What the task requires = Which lines in the entries below contain the string "Import"? Show each of them in full.

--- Records to process Enclosed Below ---

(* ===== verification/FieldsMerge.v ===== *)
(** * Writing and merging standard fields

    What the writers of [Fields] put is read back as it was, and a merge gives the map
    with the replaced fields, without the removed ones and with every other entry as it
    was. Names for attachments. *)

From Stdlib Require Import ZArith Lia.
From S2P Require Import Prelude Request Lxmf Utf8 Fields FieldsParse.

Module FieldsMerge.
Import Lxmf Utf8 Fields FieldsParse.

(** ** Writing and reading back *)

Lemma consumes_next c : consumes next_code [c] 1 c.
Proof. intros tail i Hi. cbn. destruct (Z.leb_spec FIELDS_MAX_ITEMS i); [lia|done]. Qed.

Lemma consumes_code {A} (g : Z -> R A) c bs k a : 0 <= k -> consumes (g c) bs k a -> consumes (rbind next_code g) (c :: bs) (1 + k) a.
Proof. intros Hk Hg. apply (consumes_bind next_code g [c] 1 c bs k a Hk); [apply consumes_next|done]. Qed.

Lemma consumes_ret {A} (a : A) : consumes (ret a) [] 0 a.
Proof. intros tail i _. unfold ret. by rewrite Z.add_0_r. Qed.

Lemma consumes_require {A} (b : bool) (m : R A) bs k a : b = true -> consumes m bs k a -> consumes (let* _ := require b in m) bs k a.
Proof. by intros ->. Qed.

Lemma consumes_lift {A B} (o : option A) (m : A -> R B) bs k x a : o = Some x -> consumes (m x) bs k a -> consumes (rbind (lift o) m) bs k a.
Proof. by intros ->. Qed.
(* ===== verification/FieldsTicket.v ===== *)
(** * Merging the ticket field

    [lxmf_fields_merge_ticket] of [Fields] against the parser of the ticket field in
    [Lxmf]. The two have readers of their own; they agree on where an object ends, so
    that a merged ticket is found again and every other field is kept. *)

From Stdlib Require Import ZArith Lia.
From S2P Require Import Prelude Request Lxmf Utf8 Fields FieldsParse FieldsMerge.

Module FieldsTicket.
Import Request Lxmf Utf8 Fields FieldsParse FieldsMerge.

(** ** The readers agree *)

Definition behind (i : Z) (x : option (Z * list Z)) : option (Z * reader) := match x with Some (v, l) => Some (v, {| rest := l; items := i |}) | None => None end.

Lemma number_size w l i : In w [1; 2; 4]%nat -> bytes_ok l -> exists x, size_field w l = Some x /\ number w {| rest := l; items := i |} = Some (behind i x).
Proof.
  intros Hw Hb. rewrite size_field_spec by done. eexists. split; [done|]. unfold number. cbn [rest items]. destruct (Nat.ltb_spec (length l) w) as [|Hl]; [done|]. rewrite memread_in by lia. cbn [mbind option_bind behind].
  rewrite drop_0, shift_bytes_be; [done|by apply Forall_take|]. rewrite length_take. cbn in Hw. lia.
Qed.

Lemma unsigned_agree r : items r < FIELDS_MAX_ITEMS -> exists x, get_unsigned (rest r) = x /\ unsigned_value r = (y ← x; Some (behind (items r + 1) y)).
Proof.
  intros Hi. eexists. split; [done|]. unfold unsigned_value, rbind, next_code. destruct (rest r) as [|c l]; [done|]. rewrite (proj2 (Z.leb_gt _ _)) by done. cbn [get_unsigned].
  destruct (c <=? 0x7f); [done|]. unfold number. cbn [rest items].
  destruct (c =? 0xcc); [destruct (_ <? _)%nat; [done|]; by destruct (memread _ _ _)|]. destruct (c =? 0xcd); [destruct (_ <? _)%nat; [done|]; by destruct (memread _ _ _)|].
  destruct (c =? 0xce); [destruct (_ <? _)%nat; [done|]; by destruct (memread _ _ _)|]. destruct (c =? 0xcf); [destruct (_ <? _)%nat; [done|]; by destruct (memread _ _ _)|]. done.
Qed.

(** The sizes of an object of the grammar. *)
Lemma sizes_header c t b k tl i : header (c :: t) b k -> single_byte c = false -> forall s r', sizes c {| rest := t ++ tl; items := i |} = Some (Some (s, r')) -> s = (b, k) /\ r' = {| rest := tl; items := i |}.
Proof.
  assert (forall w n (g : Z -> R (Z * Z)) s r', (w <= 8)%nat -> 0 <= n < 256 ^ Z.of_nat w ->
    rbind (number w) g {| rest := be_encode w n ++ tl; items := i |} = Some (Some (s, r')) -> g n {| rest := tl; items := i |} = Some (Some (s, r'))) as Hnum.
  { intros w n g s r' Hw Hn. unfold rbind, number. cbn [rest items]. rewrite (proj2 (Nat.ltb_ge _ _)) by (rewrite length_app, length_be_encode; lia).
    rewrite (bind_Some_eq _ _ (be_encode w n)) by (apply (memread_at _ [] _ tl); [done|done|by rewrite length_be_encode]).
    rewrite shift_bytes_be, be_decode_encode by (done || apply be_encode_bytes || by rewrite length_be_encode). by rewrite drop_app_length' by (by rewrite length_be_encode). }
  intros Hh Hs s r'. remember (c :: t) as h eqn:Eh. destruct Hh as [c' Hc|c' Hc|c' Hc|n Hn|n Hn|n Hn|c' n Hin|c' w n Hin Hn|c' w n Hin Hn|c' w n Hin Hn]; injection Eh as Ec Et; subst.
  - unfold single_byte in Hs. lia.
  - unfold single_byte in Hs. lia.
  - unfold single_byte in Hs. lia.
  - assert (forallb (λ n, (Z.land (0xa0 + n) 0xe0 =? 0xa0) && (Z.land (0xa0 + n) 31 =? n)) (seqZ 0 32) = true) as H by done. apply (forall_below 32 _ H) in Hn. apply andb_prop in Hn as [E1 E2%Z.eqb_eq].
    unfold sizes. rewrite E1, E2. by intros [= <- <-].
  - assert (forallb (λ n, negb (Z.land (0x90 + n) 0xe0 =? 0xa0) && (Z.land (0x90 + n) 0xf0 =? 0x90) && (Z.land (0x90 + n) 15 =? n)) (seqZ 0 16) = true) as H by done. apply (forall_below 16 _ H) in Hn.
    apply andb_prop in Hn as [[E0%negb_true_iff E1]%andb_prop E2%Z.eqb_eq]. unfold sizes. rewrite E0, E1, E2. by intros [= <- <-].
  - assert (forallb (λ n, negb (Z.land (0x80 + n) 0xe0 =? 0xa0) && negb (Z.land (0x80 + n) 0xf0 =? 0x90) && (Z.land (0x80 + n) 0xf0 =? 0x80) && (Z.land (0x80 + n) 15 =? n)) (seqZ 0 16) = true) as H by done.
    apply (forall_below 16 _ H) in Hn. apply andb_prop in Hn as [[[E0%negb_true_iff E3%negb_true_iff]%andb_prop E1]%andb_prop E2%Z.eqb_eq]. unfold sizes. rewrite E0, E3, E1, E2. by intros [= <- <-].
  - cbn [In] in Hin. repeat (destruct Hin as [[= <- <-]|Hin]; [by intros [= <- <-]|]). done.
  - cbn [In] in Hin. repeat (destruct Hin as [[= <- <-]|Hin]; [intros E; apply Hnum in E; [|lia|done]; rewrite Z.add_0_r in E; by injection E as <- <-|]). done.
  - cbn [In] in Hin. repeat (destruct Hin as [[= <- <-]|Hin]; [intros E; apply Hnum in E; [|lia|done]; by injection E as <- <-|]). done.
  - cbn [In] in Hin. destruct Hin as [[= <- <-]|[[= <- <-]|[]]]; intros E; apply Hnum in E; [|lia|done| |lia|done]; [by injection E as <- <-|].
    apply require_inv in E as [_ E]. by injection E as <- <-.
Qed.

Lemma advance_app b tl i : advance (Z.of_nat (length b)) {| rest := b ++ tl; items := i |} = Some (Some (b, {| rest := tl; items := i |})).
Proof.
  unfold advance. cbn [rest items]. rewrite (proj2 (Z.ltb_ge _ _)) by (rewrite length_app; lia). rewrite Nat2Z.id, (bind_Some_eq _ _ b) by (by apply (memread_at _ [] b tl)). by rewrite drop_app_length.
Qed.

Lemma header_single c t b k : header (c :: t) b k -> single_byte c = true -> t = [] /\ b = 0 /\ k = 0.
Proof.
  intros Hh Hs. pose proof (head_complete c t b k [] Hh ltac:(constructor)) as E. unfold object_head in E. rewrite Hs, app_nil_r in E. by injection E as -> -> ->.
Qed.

--- End of Enclosed Records to process ---

Output for this exercise =
From Stdlib Require Import ZArith Lia.
From S2P Require Import Prelude Request Lxmf Utf8 Fields FieldsParse.
Import Lxmf Utf8 Fields FieldsParse.
From Stdlib Require Import ZArith Lia.
From S2P Require Import Prelude Request Lxmf Utf8 Fields FieldsParse FieldsMerge.
Import Request Lxmf Utf8 Fields FieldsParse FieldsMerge.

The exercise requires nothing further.